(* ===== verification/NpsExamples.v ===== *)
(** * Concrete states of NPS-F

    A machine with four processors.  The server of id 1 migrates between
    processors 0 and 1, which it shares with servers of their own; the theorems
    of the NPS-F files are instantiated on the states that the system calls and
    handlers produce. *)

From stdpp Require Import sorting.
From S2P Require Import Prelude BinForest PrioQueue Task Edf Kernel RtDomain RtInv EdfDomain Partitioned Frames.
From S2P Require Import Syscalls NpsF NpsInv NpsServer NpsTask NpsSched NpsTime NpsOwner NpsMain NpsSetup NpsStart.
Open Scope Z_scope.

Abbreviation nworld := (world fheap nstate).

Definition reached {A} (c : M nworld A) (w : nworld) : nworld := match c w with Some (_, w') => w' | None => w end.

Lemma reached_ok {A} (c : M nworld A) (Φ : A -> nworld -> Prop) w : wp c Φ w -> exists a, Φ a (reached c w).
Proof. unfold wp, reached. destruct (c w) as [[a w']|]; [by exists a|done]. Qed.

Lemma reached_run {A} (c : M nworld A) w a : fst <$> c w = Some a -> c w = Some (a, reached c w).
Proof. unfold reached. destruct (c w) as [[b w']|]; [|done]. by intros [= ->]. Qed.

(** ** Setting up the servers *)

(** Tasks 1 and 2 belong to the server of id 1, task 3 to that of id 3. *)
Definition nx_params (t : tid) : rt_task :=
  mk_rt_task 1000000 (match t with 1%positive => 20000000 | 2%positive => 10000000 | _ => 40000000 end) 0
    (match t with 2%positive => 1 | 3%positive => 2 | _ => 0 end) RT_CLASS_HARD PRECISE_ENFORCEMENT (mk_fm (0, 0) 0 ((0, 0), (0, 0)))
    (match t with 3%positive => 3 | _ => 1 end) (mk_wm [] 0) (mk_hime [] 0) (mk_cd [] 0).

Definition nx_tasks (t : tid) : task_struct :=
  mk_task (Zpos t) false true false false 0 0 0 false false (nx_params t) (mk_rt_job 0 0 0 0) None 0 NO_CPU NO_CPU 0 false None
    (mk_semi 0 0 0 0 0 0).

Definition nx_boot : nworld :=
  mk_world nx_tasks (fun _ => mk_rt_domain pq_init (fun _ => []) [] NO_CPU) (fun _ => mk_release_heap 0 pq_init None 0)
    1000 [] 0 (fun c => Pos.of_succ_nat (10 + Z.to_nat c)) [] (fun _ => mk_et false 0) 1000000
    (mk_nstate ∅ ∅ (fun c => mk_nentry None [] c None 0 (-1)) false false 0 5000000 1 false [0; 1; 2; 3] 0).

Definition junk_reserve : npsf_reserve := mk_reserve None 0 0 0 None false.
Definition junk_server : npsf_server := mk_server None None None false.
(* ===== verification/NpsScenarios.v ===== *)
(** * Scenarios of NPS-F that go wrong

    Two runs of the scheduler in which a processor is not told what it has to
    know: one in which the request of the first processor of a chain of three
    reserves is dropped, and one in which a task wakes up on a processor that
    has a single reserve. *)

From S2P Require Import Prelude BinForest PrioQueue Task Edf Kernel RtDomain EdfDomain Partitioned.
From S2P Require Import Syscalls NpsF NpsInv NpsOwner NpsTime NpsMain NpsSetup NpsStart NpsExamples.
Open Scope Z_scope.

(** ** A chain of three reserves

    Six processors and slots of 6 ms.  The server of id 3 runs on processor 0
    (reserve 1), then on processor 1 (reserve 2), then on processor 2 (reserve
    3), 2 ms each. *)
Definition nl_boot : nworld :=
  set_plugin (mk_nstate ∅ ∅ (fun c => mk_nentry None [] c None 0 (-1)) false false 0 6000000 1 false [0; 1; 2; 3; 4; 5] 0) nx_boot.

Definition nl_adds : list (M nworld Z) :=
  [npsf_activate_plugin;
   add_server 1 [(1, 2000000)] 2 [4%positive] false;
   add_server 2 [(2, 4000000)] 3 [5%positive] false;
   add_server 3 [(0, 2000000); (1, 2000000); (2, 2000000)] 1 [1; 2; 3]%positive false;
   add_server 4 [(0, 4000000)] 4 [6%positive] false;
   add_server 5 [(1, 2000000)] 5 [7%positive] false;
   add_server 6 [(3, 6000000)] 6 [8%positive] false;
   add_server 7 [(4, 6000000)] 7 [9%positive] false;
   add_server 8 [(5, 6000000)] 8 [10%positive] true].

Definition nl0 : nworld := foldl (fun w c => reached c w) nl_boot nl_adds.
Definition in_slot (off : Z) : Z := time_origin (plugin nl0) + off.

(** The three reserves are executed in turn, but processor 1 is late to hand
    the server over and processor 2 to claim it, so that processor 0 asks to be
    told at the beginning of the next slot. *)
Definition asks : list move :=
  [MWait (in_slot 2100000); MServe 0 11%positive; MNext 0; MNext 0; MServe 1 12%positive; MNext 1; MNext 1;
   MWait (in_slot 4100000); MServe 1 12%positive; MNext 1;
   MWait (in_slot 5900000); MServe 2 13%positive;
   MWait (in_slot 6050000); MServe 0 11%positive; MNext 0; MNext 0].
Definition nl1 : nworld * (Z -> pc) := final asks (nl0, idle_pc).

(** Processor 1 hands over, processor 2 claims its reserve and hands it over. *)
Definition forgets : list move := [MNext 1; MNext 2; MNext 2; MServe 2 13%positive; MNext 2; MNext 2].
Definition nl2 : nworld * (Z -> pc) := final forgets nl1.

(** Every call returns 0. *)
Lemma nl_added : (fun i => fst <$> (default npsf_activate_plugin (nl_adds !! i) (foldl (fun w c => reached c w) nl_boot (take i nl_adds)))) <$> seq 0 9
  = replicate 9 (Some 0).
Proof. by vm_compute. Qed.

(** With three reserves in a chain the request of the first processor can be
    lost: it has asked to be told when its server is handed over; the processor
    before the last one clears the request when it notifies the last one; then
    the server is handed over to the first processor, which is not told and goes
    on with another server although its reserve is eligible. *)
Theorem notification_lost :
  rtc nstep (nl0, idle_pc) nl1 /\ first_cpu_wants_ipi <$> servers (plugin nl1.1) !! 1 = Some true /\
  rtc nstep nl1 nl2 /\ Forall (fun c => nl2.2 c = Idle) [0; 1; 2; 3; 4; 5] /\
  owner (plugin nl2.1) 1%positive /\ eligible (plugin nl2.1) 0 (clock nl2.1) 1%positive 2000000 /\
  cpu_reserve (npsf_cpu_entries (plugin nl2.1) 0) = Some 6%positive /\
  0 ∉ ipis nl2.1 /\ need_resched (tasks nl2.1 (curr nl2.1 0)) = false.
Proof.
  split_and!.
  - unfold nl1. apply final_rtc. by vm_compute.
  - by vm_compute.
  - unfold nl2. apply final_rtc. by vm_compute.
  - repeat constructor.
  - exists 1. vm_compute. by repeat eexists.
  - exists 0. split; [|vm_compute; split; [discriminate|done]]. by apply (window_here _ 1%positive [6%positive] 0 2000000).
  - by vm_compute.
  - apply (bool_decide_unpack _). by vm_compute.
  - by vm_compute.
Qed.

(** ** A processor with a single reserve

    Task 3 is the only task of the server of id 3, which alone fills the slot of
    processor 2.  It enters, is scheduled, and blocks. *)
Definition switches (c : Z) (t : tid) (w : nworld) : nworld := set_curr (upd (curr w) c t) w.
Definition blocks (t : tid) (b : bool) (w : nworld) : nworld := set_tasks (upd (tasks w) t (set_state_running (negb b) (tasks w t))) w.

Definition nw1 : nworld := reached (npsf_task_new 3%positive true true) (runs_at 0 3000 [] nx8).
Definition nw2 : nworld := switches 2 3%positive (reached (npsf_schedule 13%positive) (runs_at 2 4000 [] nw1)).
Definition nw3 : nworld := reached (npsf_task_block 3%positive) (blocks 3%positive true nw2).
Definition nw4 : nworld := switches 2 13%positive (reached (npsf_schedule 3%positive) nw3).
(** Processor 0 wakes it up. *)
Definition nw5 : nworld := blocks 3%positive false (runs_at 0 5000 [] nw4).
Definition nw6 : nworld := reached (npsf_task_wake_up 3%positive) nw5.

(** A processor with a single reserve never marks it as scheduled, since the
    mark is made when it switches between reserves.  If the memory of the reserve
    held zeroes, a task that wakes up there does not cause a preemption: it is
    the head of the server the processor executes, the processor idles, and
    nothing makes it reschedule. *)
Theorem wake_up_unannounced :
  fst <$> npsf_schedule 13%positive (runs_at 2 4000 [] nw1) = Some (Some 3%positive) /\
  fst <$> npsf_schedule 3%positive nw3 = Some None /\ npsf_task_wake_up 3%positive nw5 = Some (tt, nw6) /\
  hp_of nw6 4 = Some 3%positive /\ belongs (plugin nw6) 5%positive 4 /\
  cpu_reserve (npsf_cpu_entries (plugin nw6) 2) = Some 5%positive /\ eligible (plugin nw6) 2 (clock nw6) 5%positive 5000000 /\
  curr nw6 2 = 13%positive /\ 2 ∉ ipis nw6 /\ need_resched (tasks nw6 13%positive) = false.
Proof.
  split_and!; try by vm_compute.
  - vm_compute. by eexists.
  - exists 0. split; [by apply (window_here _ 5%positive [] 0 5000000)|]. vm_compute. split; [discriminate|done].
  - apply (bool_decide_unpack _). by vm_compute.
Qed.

━━━━━━━━━━━━━━━━━━━━━━━━━━━━━━

* **What you have to do**:
Print again the lines of the entries above that fall between the line holding "mk_world nx_tasks (fun" and the line holding "RtDomain EdfDomain Partitioned.", inclusive, exactly as they stand.

* **Response below**:
  mk_world nx_tasks (fun _ => mk_rt_domain pq_init (fun _ => []) [] NO_CPU) (fun _ => mk_release_heap 0 pq_init None 0)
    1000 [] 0 (fun c => Pos.of_succ_nat (10 + Z.to_nat c)) [] (fun _ => mk_et false 0) 1000000
    (mk_nstate ∅ ∅ (fun c => mk_nentry None [] c None 0 (-1)) false false 0 5000000 1 false [0; 1; 2; 3] 0).

Definition junk_reserve : npsf_reserve := mk_reserve None 0 0 0 None false.
Definition junk_server : npsf_server := mk_server None None None false.
(* ===== verification/NpsScenarios.v ===== *)
(** * Scenarios of NPS-F that go wrong

    Two runs of the scheduler in which a processor is not told what it has to
    know: one in which the request of the first processor of a chain of three
    reserves is dropped, and one in which a task wakes up on a processor that
    has a single reserve. *)

From S2P Require Import Prelude BinForest PrioQueue Task Edf Kernel RtDomain EdfDomain Partitioned.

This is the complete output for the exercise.